▸ Your assignment
Repeat verbatim, and only, the lines of the data below, beginning at the line that contains "0 <= int64 (now" and stopping after the line that contains "destruct (idPattern i)".

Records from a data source
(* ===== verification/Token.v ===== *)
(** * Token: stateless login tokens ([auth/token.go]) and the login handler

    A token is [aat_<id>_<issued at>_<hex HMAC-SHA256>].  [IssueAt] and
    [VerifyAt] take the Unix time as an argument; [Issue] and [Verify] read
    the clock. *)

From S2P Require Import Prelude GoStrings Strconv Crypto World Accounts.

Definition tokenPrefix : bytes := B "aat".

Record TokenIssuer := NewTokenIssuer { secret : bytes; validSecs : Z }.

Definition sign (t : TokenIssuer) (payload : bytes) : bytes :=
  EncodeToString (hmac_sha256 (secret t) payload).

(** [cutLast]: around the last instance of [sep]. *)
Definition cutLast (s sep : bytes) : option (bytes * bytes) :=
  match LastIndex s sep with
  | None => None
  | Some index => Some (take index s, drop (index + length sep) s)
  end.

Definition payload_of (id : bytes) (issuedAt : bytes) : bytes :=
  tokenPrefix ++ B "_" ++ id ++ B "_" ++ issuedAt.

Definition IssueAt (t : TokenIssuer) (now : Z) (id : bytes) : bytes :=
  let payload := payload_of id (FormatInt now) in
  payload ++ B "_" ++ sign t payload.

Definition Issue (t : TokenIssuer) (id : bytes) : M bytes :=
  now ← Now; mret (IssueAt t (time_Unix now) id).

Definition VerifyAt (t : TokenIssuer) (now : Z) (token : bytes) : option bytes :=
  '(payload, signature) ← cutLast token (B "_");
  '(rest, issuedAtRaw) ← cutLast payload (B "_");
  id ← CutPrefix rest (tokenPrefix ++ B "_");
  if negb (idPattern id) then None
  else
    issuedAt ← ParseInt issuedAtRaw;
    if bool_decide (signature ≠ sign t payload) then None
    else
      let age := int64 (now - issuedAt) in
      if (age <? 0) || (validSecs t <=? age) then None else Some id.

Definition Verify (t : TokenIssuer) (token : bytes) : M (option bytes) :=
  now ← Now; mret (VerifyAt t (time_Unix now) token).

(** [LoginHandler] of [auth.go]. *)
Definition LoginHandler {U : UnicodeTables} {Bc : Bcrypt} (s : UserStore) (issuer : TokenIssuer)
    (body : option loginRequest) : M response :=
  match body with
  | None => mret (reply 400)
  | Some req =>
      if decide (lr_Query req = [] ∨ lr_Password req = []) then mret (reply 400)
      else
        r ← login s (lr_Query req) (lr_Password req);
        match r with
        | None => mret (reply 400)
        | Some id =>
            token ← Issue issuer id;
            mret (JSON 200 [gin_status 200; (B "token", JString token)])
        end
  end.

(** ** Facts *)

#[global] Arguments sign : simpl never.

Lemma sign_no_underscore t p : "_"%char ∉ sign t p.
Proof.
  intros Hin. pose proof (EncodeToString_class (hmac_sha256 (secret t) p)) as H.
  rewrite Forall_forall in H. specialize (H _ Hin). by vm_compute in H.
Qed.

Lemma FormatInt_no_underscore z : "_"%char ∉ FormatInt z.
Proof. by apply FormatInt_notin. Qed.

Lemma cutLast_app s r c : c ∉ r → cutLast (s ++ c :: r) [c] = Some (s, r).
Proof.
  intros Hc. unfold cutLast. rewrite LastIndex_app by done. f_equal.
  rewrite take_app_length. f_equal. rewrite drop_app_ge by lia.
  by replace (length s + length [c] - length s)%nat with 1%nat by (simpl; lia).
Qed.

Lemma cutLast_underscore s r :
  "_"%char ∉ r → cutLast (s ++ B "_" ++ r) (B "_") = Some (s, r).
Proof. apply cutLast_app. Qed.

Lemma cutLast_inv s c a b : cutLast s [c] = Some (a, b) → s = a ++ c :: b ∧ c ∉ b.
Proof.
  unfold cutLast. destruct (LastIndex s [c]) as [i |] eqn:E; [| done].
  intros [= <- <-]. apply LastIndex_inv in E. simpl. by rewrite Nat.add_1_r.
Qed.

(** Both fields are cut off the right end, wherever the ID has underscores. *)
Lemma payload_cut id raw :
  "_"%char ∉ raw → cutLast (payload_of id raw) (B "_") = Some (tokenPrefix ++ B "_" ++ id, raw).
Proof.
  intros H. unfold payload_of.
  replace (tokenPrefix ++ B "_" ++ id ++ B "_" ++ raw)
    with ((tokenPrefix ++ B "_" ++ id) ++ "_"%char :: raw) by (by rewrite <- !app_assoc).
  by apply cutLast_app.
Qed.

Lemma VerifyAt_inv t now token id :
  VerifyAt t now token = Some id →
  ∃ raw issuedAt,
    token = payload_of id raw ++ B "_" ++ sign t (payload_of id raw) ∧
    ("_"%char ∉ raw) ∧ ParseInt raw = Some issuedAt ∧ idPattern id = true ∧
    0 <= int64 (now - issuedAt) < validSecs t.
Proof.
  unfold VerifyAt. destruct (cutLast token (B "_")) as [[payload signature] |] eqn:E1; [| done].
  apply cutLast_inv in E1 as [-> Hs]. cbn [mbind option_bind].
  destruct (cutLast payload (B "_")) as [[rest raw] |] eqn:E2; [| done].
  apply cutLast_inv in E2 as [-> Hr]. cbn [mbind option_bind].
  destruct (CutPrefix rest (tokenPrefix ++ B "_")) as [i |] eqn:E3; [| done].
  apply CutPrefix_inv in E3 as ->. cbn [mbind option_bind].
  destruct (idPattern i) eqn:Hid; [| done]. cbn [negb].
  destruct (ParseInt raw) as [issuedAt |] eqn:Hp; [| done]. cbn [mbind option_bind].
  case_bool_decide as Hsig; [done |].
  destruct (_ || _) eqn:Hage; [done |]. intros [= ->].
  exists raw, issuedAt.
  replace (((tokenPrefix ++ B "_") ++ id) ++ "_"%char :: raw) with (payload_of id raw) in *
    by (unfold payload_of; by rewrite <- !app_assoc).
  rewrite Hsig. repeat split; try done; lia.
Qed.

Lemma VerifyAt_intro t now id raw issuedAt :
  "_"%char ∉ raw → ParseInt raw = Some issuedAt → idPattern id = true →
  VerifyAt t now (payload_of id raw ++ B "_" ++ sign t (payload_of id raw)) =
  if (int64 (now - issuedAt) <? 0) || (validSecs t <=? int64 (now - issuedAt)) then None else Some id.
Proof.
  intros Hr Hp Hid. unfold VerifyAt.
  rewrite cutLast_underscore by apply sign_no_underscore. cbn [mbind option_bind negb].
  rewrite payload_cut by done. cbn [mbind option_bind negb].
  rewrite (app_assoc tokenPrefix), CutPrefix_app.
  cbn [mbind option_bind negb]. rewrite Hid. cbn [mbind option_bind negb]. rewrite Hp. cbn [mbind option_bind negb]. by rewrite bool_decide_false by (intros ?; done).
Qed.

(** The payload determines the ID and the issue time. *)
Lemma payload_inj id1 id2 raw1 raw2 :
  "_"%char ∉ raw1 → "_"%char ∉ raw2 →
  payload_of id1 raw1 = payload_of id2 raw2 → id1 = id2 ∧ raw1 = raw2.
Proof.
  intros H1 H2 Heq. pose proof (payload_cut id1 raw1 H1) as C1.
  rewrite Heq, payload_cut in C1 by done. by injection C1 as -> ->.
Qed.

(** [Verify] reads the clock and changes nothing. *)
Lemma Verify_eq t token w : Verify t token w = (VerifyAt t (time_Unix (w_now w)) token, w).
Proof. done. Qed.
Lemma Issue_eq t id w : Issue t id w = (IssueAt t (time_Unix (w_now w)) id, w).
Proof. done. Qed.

==

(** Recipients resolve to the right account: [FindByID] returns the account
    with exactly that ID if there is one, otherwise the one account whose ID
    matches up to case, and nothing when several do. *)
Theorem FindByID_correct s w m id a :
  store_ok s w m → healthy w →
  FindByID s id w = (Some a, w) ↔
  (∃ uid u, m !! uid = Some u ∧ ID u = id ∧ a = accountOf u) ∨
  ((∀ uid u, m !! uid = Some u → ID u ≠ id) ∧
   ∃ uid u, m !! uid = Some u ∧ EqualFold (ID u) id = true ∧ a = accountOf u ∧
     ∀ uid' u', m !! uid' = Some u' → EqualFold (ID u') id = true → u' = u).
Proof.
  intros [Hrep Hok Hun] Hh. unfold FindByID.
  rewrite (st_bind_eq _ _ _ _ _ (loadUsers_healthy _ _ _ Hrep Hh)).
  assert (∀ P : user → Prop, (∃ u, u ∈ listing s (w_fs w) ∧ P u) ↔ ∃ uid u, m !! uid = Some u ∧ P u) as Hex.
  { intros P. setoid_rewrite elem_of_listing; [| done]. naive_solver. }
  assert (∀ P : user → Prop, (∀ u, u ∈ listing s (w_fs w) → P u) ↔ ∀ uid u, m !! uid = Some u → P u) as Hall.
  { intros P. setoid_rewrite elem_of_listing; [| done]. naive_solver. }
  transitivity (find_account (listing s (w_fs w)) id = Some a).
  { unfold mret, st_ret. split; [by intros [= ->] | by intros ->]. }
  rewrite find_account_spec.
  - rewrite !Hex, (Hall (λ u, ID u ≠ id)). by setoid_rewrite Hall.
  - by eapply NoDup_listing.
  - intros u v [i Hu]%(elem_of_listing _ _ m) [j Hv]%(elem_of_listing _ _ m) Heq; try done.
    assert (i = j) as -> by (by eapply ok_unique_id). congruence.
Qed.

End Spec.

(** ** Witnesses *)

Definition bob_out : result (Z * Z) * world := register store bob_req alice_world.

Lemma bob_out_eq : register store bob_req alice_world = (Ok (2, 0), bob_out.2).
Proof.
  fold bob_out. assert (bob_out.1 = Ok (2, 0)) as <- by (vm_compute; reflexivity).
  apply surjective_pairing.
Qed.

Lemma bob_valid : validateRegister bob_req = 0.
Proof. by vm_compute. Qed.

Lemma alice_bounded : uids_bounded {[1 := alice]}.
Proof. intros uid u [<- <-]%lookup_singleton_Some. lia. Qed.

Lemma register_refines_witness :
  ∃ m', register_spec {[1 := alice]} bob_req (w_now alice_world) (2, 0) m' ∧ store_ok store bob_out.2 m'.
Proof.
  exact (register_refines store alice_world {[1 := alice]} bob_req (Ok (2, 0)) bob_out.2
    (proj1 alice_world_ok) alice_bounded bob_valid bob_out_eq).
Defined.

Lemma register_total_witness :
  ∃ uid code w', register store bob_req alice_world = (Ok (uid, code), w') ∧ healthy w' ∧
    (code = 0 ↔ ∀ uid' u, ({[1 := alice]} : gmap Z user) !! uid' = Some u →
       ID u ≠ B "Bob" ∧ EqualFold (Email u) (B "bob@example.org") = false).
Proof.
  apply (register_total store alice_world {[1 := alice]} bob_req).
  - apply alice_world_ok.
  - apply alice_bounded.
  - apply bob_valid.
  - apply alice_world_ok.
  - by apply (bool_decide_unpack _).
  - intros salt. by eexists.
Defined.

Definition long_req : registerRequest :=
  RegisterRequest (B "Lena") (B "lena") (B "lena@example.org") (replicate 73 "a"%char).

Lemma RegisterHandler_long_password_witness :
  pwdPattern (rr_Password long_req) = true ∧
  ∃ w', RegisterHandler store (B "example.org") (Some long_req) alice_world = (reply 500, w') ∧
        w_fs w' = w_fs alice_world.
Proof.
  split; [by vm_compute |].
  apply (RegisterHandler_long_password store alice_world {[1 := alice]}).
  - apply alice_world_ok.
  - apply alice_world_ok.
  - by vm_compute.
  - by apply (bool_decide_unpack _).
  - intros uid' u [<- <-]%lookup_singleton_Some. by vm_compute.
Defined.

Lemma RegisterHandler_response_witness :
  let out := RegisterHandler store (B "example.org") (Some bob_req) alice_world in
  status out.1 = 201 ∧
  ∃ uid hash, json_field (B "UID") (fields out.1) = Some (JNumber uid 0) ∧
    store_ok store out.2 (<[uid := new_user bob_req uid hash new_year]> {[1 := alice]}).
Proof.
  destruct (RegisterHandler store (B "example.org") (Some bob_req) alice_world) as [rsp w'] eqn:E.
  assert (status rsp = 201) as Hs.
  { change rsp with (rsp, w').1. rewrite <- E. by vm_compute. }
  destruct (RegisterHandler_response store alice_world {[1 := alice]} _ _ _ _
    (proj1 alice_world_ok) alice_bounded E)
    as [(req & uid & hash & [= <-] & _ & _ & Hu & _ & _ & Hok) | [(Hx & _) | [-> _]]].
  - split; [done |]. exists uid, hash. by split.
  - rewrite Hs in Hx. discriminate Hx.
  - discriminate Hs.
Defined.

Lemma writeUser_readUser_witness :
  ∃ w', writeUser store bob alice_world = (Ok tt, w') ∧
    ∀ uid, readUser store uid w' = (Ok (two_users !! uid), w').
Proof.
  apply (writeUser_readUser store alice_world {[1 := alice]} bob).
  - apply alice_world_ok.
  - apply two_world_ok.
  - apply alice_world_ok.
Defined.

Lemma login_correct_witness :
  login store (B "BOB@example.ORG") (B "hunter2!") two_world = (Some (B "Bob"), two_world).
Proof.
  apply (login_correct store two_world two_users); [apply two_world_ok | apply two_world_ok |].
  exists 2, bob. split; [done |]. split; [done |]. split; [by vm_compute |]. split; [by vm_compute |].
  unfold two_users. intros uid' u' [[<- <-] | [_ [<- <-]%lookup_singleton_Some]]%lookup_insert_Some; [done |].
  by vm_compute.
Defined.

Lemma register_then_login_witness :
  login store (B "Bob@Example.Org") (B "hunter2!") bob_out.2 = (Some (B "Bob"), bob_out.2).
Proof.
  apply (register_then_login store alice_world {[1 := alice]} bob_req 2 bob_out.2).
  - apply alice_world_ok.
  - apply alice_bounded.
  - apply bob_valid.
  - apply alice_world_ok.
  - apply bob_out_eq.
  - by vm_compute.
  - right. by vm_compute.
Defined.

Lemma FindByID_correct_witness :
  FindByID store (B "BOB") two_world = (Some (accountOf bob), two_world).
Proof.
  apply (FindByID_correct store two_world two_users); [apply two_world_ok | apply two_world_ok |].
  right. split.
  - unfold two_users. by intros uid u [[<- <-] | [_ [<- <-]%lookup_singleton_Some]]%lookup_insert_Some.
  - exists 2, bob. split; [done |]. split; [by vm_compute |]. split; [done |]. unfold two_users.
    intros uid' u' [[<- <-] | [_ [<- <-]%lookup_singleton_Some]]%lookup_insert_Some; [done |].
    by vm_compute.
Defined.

▸ Your response
    0 <= int64 (now - issuedAt) < validSecs t.
Proof.
  unfold VerifyAt. destruct (cutLast token (B "_")) as [[payload signature] |] eqn:E1; [| done].
  apply cutLast_inv in E1 as [-> Hs]. cbn [mbind option_bind].
  destruct (cutLast payload (B "_")) as [[rest raw] |] eqn:E2; [| done].
  apply cutLast_inv in E2 as [-> Hr]. cbn [mbind option_bind].
  destruct (CutPrefix rest (tokenPrefix ++ B "_")) as [i |] eqn:E3; [| done].
  apply CutPrefix_inv in E3 as ->. cbn [mbind option_bind].
  destruct (idPattern i) eqn:Hid; [| done]. cbn [negb].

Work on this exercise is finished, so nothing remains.